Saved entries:
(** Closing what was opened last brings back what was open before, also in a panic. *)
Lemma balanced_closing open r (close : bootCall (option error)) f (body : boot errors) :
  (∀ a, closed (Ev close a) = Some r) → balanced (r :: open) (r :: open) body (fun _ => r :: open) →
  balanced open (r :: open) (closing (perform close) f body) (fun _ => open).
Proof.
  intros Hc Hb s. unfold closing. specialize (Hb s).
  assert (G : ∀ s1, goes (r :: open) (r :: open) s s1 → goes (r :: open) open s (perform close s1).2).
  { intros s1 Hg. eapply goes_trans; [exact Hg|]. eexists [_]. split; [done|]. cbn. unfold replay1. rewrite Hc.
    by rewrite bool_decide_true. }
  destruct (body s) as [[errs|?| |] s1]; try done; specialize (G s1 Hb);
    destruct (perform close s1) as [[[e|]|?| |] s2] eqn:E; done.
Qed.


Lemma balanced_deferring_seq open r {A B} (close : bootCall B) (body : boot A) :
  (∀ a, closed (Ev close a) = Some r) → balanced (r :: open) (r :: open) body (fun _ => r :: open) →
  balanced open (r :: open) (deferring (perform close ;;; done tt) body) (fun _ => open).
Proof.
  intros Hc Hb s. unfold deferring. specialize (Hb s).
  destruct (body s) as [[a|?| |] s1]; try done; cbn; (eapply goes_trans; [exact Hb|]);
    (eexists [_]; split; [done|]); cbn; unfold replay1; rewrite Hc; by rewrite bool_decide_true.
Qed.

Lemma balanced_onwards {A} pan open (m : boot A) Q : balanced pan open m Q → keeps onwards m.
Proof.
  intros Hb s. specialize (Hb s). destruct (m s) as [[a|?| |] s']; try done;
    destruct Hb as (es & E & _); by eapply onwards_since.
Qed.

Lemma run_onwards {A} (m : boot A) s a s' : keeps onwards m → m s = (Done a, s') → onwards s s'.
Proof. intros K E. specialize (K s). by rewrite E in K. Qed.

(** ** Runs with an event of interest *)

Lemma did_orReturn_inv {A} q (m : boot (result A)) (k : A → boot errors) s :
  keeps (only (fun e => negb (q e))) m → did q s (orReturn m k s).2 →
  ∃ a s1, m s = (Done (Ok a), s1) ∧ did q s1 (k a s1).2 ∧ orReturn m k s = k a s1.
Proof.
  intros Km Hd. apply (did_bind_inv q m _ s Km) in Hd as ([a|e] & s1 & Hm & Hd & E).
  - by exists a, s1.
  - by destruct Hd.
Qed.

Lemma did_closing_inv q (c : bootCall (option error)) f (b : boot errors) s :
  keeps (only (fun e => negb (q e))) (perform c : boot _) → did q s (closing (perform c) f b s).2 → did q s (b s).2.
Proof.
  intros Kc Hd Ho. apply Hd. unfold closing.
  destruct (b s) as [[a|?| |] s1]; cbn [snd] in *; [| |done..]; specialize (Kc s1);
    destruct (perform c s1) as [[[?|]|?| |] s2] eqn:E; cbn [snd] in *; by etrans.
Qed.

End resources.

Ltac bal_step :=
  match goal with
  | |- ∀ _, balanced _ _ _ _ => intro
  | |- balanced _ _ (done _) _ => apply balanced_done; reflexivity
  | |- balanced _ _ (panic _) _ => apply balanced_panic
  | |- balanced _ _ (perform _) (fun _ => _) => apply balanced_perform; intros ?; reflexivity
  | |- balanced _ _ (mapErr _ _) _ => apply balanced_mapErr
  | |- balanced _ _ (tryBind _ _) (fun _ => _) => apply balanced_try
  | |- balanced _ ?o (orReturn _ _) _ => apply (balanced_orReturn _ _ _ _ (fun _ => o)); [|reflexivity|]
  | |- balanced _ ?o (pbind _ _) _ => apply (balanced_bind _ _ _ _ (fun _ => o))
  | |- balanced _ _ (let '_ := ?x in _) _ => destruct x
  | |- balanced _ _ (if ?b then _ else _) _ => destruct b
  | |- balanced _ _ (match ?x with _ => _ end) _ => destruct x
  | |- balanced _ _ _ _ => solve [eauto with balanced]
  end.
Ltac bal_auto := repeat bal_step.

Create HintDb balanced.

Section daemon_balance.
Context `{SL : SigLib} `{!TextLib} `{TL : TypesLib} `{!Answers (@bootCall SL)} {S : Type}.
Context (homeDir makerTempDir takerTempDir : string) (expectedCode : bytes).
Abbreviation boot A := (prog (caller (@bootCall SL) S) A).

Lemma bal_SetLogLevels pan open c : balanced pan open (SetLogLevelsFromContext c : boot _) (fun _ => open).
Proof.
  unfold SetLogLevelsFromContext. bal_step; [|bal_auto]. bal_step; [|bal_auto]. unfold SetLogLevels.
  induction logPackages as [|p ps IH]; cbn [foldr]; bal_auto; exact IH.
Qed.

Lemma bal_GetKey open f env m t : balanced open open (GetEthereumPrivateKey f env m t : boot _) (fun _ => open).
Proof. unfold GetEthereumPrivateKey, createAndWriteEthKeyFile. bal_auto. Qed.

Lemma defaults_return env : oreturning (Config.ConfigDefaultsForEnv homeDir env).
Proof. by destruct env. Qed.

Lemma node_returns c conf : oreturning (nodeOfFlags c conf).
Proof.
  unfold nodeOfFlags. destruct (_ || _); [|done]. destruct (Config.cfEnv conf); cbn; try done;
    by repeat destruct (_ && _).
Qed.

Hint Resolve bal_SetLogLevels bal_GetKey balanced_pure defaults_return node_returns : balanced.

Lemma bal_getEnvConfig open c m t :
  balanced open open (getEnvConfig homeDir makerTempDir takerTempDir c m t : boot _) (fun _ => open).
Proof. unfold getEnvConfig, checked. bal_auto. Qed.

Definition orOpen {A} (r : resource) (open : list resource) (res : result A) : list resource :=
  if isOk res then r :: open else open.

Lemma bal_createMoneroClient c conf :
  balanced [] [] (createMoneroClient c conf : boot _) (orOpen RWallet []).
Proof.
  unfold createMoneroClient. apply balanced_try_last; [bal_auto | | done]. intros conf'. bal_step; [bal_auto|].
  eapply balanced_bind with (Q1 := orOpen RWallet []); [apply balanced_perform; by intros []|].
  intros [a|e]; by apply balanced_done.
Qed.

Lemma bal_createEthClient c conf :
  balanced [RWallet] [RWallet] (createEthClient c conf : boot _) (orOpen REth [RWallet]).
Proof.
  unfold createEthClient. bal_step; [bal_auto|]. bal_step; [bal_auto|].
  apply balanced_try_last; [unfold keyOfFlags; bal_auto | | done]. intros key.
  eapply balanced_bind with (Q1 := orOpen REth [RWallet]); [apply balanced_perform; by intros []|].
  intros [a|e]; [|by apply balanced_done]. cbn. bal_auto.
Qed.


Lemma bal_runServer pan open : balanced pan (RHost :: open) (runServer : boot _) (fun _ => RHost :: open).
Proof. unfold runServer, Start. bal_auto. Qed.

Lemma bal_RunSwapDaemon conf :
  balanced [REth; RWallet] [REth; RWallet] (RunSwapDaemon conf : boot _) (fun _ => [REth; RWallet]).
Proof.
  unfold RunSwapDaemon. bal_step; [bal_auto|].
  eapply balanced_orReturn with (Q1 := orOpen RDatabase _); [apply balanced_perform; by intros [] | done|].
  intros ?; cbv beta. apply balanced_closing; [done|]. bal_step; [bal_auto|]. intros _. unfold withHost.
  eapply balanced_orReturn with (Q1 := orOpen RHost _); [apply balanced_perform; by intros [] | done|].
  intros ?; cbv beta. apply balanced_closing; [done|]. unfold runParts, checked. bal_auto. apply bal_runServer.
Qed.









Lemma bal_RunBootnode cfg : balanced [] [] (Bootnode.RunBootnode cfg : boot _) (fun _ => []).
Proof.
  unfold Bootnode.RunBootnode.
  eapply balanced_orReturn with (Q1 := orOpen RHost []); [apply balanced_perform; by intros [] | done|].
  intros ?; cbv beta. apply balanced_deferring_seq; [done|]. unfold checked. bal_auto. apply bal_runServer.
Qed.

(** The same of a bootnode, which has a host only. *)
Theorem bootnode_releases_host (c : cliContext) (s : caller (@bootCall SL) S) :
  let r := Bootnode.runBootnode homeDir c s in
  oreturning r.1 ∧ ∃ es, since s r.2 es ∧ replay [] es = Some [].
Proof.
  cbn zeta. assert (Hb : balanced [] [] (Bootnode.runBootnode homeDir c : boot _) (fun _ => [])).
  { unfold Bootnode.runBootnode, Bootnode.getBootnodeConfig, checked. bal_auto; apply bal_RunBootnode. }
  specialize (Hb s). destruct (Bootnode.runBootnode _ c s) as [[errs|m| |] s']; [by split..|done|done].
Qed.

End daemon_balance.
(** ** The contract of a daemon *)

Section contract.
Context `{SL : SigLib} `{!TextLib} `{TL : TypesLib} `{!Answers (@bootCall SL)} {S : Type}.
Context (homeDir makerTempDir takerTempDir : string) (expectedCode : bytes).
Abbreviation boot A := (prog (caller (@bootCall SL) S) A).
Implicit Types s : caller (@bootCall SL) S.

> _Task to carry out_
Look through the entries above, find each line containing "errs", and copy it.

> _Exercise solution_
  destruct (body s) as [[errs|?| |] s1]; try done; specialize (G s1 Hb);
  specialize (Hb s). destruct (Bootnode.runBootnode _ c s) as [[errs|m| |] s']; [by split..|done|done].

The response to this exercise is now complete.